Explore this guide on how to plant and grow watermelon

Choosing the right variety

Selecting the right watermelon variety is crucial to a successful harvest. Consider factors such as space, climate, and personal preferences. Common varieties include ‘Sugar Baby,’ perfect for smaller spaces, and ‘Crimson Sweet,’ known for its large, sweet fruits. Ensure your chosen variety is well-suited to your region’s growing conditions.

Preparing the soil

Watermelons thrive in well-draining, nutrient-rich soil. Begin by tilling the soil to a depth of at least 8-12 inches and incorporate organic matter, such as compost or well-rotted manure. Aim for a slightly acidic to neutral pH level, ideally between 6.0 and 7.0. This creates an optimal environment for watermelon plants to establish strong roots and absorb essential nutrients.

Planting watermelon seeds

Watermelons are best grown from seeds, either directly sown in the garden or started indoors in peat pots. Plant seeds 1 inch deep and space them about 2 feet apart in rows that are 5 to 6 feet apart. Ensure the soil temperature is consistently above 21°C for successful germination. Once seedlings are established and have a few true leaves, thin them to the strongest plants, leaving 2-3 feet between each.



Providing adequate support

Watermelon vines can sprawl, taking up considerable space. To maximise yield and save space, consider using trellises or vertical supports. This not only keeps the vines organised but also prevents the fruit from resting directly on the ground, reducing the risk of rot and pests.

Watering and fertilising

Watermelons require consistent moisture, especially during their active growing period. Provide deep, regular watering, aiming for at least 1 to 2 inches per week. Mulching around the plants helps retain soil moisture and suppress weeds. As the vines start to set fruit, reduce water slightly to intensify the sweetness of the watermelons.

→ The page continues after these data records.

(* ===== verification/LedgerDbPool.v ===== *)
(** * Cold packs over the database ledger

    The cold pool reserves room for a pack under the hash of the pack; the
    table of reservations only accepts the hashes of chunks. *)
From stdpp Require Import base gmap strings list fin_maps sets relations.
From Stdlib Require Import ZArith Lia.
From S2P Require Import Prelude Text Bytes Storage Effects Placement Reservations MegaAccount MegaPool MegaPoolProps MegaFake LedgerDb LedgerDbProps.
Local Open Scope Z_scope.

(** Every reservation is for a known chunk. *)
Definition reservations_known (d : DbState) : Prop :=
  forall i r, storage_reservations d !! i = Some r -> rr_encoded_hash r ∈ chunks d.

Lemma db_ok_known d : db_ok d -> reservations_known d.
Proof. intros Hok i r Hi. by apply (db_row _ Hok) in Hi as (_ & _ & ?). Qed.

Section database.
Context `{Host} (collate : string -> string -> comparison)
  (parse_uuid : string -> result Uuid string) (uuid_to_string : Uuid -> string)
  (duration_from_std : Duration -> result Z string).

Lemma transaction_err {A} (body : Z -> stm (DbState * HostState) StorageError A) s s' e :
  transaction body s = (s', Err e) -> s'.1 = s.1.
Proof. unfold transaction. destruct (sbind _ _ s) as [s1 [a|e1]]; [done|]. by intros [= <- _]. Qed.

Lemma expire_rows_known t account s s' n :
  reservations_known s.1 -> expire_rows t account s = (s', Ok n) ->
  reservations_known s'.1 /\ chunks s'.1 = chunks s.1.
Proof.
  intros Hk E. apply sbind_inv in E as (s1 & e & E1%sql_inv & E).
  apply rbind_Ok in E1 as (b & _ & E1). assert (s1.1 = s.1) as Hs1 by congruence. clear E1.
  apply sbind_inv in E as (s2 & [] & E2 & [= -> _]). destruct (_ <? _).
  2: { injection E2 as <-. by rewrite Hs1. }
  apply sbind_inv in E2 as (s3 & [] & E3%sql_inv & E4%update_account_inv). rewrite Hs1 in E3.
  assert (reservations_known s3.1 /\ chunks s3.1 = chunks s.1) as [Hk3 Hc3].
  { injection E3 as E3. rewrite <- E3. split; [|done]. intros i r Hi. simpl in *.
    apply lookup_fmap_Some in Hi as (r0 & <- & Hi). apply Hk in Hi. by destruct (row_held _ _ _). }
  destruct (_ !! _); [destruct E4 as (row' & _ & ->)|rewrite E4]; done.
Qed.

Lemma reserve_body_known account hash bytes ttl t s s' granted :
  reservations_known s.1 -> reserve_body account hash bytes ttl t s = (s', Ok granted) -> hash ∈ chunks s.1.
Proof.
  intros Hk E. apply sbind_inv in E as (s1 & row & [Es1 _]%query_inv & E). rewrite <- Es1 in *.
  destruct row as [row|]; [|done]. apply sbind_inv in E as (s2 & expired & [Hk2 <-]%expire_rows_known & E); [|done].
  apply sbind_inv in E as (s3 & existing & [Es3 ->]%query_inv & E).
  pose proof (head_filter_serves account hash s2.1) as Hhead. rewrite <- Es3 in *.
  destruct (head _) as [[id r]|].
  { destruct Hhead as [Hr%Hk2 Hs]. unfold row_serves in Hs. breflect. by subst. }
  cbv zeta in E. destruct (negb _); [by destruct (_ <? bytes)|]. destruct (_ <? bytes); [done|].
  apply sbind_inv in E as (s4 & id & E4%on_snd_db & E). apply sbind_inv in E as (s5 & t' & E5%on_snd_db & E).
  apply sbind_inv in E as (s6 & [] & (_ & Hchunk & _)%sql_inv%insert_reservation_inv & _).
  simpl in Hchunk. by rewrite E5, E4 in Hchunk.
Qed.

Lemma db_reserve_unknown account hash bytes ttl s :
  reservations_known s.1 -> hash ∉ chunks s.1 ->
  exists s' e, db_reserve uuid_to_string duration_from_std account hash bytes ttl s = (s', Err e) /\ s'.1 = s.1.
Proof.
  intros Hk Hno. unfold db_reserve. destruct (map_err Configuration (u64_to_i64 bytes)) as [b|e] eqn:E1.
  2: { eexists _, _. by split. }
  rewrite (sbind_Ok (slift (Ok b)) _ s s b eq_refl).
  destruct (map_err Configuration (duration_from_std ttl)) as [d|e] eqn:E2.
  2: { eexists _, _. by split. }
  rewrite (sbind_Ok (slift (Ok d)) _ s s d eq_refl).
  destruct (transaction (reserve_body account hash b d) s) as [s' [granted|e]] eqn:E3.
  - apply transaction_inv in E3 as (t & s1 & s2 & Es1 & E3 & _). rewrite <- Es1 in *.
    by apply reserve_body_known in E3.
  - rewrite (sbind_Err _ _ _ _ _ E3). eexists _, _. split; [done|]. by apply transaction_err in E3.
Qed.

Lemma db_refresh_tables account snapshot s :
  storage_reservations (db_refresh_account_capacity account snapshot s).1.1 = storage_reservations s.1
  /\ chunks (db_refresh_account_capacity account snapshot s).1.1 = chunks s.1.
Proof.
  set (I := fun s' : DbState * HostState => storage_reservations s'.1 = storage_reservations s.1 /\ chunks s'.1 = chunks s.1).
  assert (preserves I (db_refresh_account_capacity account snapshot)) as Hp; [|by apply Hp].
  unfold db_refresh_account_capacity. apply preserves_sbind; [apply preserves_slift|]. intros capacity.
  apply preserves_sbind; [apply preserves_slift|]. intros used. apply preserves_sbind; [by intros x Hx|]. intros t.
  apply preserves_sbind; [|preserve]. intros x Hx. unfold sql. destruct (host_io _); [done|].
  destruct (storage_accounts x.1 !! account); [|done]. by destruct (refresh_status _ _ _).
Qed.
End database.

(** ** Packs *)

Section packs.
Context `{Host} `{Blake3} (collate : string -> string -> comparison)
  (parse_uuid : string -> result Uuid string) (uuid_to_string : Uuid -> string)
  (duration_from_std : Duration -> result Z string).
Context (self : MegaColdStoragePool FakeWorld) (hash : string).

Let ledger_instance : CapacityReservationStore DbState :=
  database_ledger collate parse_uuid uuid_to_string duration_from_std.
#[local] Existing Instance ledger_instance.

Abbreviation W := (PoolWorld FakeWorld DbState).

(** The hash is unknown to the database, and no account has the pack. *)
Definition pack_unknown (accounts : list FakeMegaAccount) (w : W) : Prop :=
  reservations_known (w_ledger w) /\ hash ∉ chunks (w_ledger w)
  /\ forall a, a ∈ accounts ->
       fake_files (fake_state (w_backends w) (fake_account_id a)) !! remote_path_of true (fake_backend a) hash = None.

Lemma pack_unknown_ext accounts w w' :
  w_backends w' = w_backends w -> w_ledger w' = w_ledger w -> pack_unknown accounts w -> pack_unknown accounts w'.
Proof. unfold pack_unknown. by intros -> ->. Qed.

Lemma size_unknown accounts a w :
  pack_unknown accounts w -> a ∈ accounts ->
  exists w' r, on_backend (object_size (fake_backend a) (remote_path_of true (fake_backend a) hash)) w = (w', r)
    /\ pack_unknown accounts w' /\ match r with Ok found => found = None | Err _ => True end.
Proof.
  intros Hw Ha. unfold on_backend. cbn [object_size fake_backend]. unfold fake_object_size.
  destruct (check_failure_cases a (w_backends w, w_host w)) as ([[]|e] & E & _).
  - rewrite (sbind_Ok _ _ _ _ _ E). eexists _, _. split; [done|]. split; [by apply (pack_unknown_ext _ w)|].
    destruct Hw as (_ & _ & Hno). specialize (Hno a Ha).
    cbn -[remote_path_of] in *. by rewrite Hno.
  - rewrite (sbind_Err _ _ _ _ _ E). eexists _, _. split; [done|]. split; [by apply (pack_unknown_ext _ w)|done].
Qed.

Lemma put_unknown accounts a temporary size p w :
  pack_unknown accounts w -> a ∈ accounts ->
  exists w' q, put_account self true hash temporary size (fake_backend a) p w = (w', Ok (Some q))
    /\ pack_unknown accounts w'.
Proof.
  intros Hw Ha. unfold put_account.
  assert (exists w1 r1, verify_existing self (fake_backend a) (remote_path_of true (fake_backend a) hash) hash size true w = (w1, r1)
    /\ pack_unknown accounts w1 /\ r1 <> Ok true) as (w1 & r1 & E1 & Hw1 & Hr1).
  { unfold verify_existing. destruct (size_unknown accounts a w Hw Ha) as (w1 & [found|e] & E & Hw1 & Hf).
    - subst found. rewrite (sbind_Ok _ _ _ _ _ E). by eexists _, _.
    - rewrite (sbind_Err _ _ _ _ _ E). by eexists _, _. }
  unfold stry at 1. rewrite E1. destruct r1 as [[]|e]; [done| |by eexists _, _].
  assert (exists w2 r2, delete_stale (fake_backend a) (remote_path_of true (fake_backend a) hash) w1 = (w2, r2)
    /\ pack_unknown accounts w2) as (w2 & r2 & E2 & Hw2).
  { unfold delete_stale, stry. destruct (size_unknown accounts a w1 Hw1 Ha) as (w2 & [found|e] & E & Hw2 & Hf); rewrite E.
    - subst found. by eexists _, _.
    - by eexists _, _. }
  unfold stry at 1. rewrite E2. destruct r2 as [u|e]; [|by eexists _, _].
  unfold put_upload. unfold stry at 1.
  destruct (on_backend (be_capacity (fake_backend a)) w2) as [w3 r3] eqn:E3.
  assert (pack_unknown accounts w3) as Hw3.
  { apply (pack_unknown_ext _ w2); [| |done].
    - unfold on_backend in E3. cbn [be_capacity fake_backend] in E3. unfold fake_capacity in E3.
      destruct (check_failure_cases a (w_backends w2, w_host w2)) as ([[]|e] & E & _).
      + rewrite (sbind_Ok _ _ _ _ _ E) in E3. by injection E3 as <- _.
      + rewrite (sbind_Err _ _ _ _ _ E) in E3. by injection E3 as <- _.
    - unfold on_backend in E3. destruct (be_capacity _ _). by injection E3 as <- _. }
  destruct r3 as [capacity|e]; [|by eexists _, _]. unfold stry at 1.
  destruct (on_ledger (refresh_account_capacity (be_account_id (fake_backend a)) capacity) w3) as [w4 r4] eqn:E4.
  assert (pack_unknown accounts w4) as Hw4.
  { destruct Hw3 as (Hk & Hno & Hf). unfold on_ledger in E4.
    destruct (db_refresh_tables (be_account_id (fake_backend a)) capacity (w_ledger w3, w_host w3)) as [Er Ec].
    cbn [refresh_account_capacity database_ledger ledger_instance] in E4.
    destruct (db_refresh_account_capacity _ _ _) as [s r]. injection E4 as <- _. simpl in *.
    split_and!; [|simpl; by rewrite Ec|done]. intros i x. simpl. rewrite Er, Ec. apply Hk. }
  destruct r4 as [snapshot|e]; [|by eexists _, _]. unfold stry at 1, on_ledger at 1.
  cbn [reserve database_ledger ledger_instance].
  destruct (db_reserve_unknown uuid_to_string duration_from_std (be_account_id (fake_backend a)) hash size
    (reservation_ttl (mp_options self)) (w_ledger w4, w_host w4)) as (s' & e & E5 & Es); [apply Hw4|apply Hw4|].
  rewrite E5. assert (pack_unknown accounts {| w_backends := w_backends w4; w_ledger := s'.1; w_host := s'.2;
    temp_reserved := temp_reserved w4; temp_counter := temp_counter w4 |}) as Hw5 by (by apply (pack_unknown_ext _ w4)).
  destruct e; by eexists _, _.
Qed.

(** C40. Over the database ledger a pack can never be stored in the cold pool
    (unless an account already has it): reservations refer to chunks, the
    hash of a pack is not one, so every account refuses the reservation. *)
Theorem cold_pack_never_stored accounts bytes w w' r :
  mp_accounts self = map fake_backend accounts -> pack_unknown accounts w ->
  put_pack self hash bytes w = (w', r) -> r <> Ok tt.
Proof.
  intros Hacc Hw Hrun ->. apply sbind_inv in Hrun as (w1 & [] & E1 & Hrun).
  apply sbind_inv in Hrun as (w2 & [] & E2 & Hrun). unfold slift in E1, E2. injection E1 as <- _. injection E2 as <- _.
  unfold put_inner_with_paths, with_temp in Hrun. apply sbind_inv in Hrun as (w3 & path & E3 & Hrun).
  pose proof (reserve_temp_outcome self hash "upload" (len64 bytes) w) as Ho. rewrite E3 in Ho. destruct Ho as (Hb3 & Hl3 & _).
  unfold stry in Hrun. destruct (sbind _ _ w3) as [w4 r4] eqn:E4.
  apply sbind_inv in Hrun as (w5 & [] & _ & Hrun). unfold slift in Hrun. injection Hrun as _ ->.
  apply sbind_inv in E4 as (w6 & [] & E6 & E4).
  assert (pack_unknown accounts w6) as Hw6.
  { apply (pack_unknown_ext _ w); [| |done]; unfold on_disk in E6; destruct (io _ _); injection E6 as <- _; simpl; congruence. }
  apply sbind_inv in E4 as (w7 & remaining & E7 & E4). destruct remaining as [p|].
  { by apply sbind_inv in E4 as (w8 & [] & _ & E4). }
  rewrite Hacc in E7. clear Hacc Hw E3 Hb3 Hl3 E6 E4.
  assert (forall l p w, pack_unknown accounts w -> (forall a, a ∈ l -> a ∈ accounts) ->
    (put_loop self true hash path (len64 bytes) (map fake_backend l) p w).2 <> Ok None) as Hloop.
  { induction l as [|a l IH]; intros p v Hv Hl; simpl; [done|].
    destruct (put_unknown accounts a path (len64 bytes) p v) as (v1 & q & E & Hv1); [done|apply Hl; left|].
    rewrite (sbind_Ok _ _ _ _ _ E). apply IH; [done|]. intros b Hb. apply Hl. by right. }
  apply (Hloop accounts put_start w6 Hw6 (fun _ Ha => Ha)). by rewrite E7.
Qed.
End packs.

(** ** A concrete pool *)

Definition demo_db_world : PoolWorld FakeWorld DbState := {|
  w_backends := ∅; w_ledger := demo_db.1; w_host := host_init; temp_reserved := 0; temp_counter := 0 |}.

Definition demo_put_pack :=
  @put_pack _ _ (@database_ledger counting_host String.compare (parse_uint u64_max) fmt_u Ok)
    counting_host demo_blake3 demo_pool demo_hash demo_bytes demo_db_world.

Theorem cold_pack_never_stored_witness :
  demo_put_pack.2 <> Ok tt /\ pack_unknown (H := counting_host) demo_hash [demo_fake] demo_db_world.
Proof.
  assert (pack_unknown (H := counting_host) demo_hash [demo_fake] demo_db_world) as Hw.
  { split_and!.
    - assert (storage_reservations demo_db.1 = ∅) as E by reflexivity. intros i r Hi.
      change (storage_reservations demo_db.1 !! i = Some r) in Hi. rewrite E in Hi. by rewrite lookup_empty in Hi.
    - assert (chunks demo_db.1 = {["h1"%string]}) as E by reflexivity.
      change (demo_hash ∉ chunks demo_db.1). rewrite E, elem_of_singleton. by vm_compute.
    - intros a ->%list_elem_of_singleton. reflexivity. }
  split; [|exact Hw].
  apply (@cold_pack_never_stored counting_host demo_blake3 String.compare (parse_uint u64_max) fmt_u Ok
    demo_pool demo_hash [demo_fake] demo_bytes demo_db_world demo_put_pack.1 _ eq_refl Hw).
  unfold demo_put_pack. by destruct (put_pack _ _ _ _).
Defined.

Fertilise watermelon plants with a balanced, water-soluble fertilizer every 2-3 weeks during the growing season. Once the fruits begin to form, switch to a low-nitrogen fertiliser to encourage fruit development and sweetness.


Patience is key when it comes to harvesting watermelons. Keep an eye on the fruit’s size and the tendril closest to the stem; it will dry up when the watermelon is ripe. Gently knock on the watermelon’s surface – a dull thud indicates ripeness. Cut the fruit from the vine using sharp, clean shears, leaving a few inches of stem attached.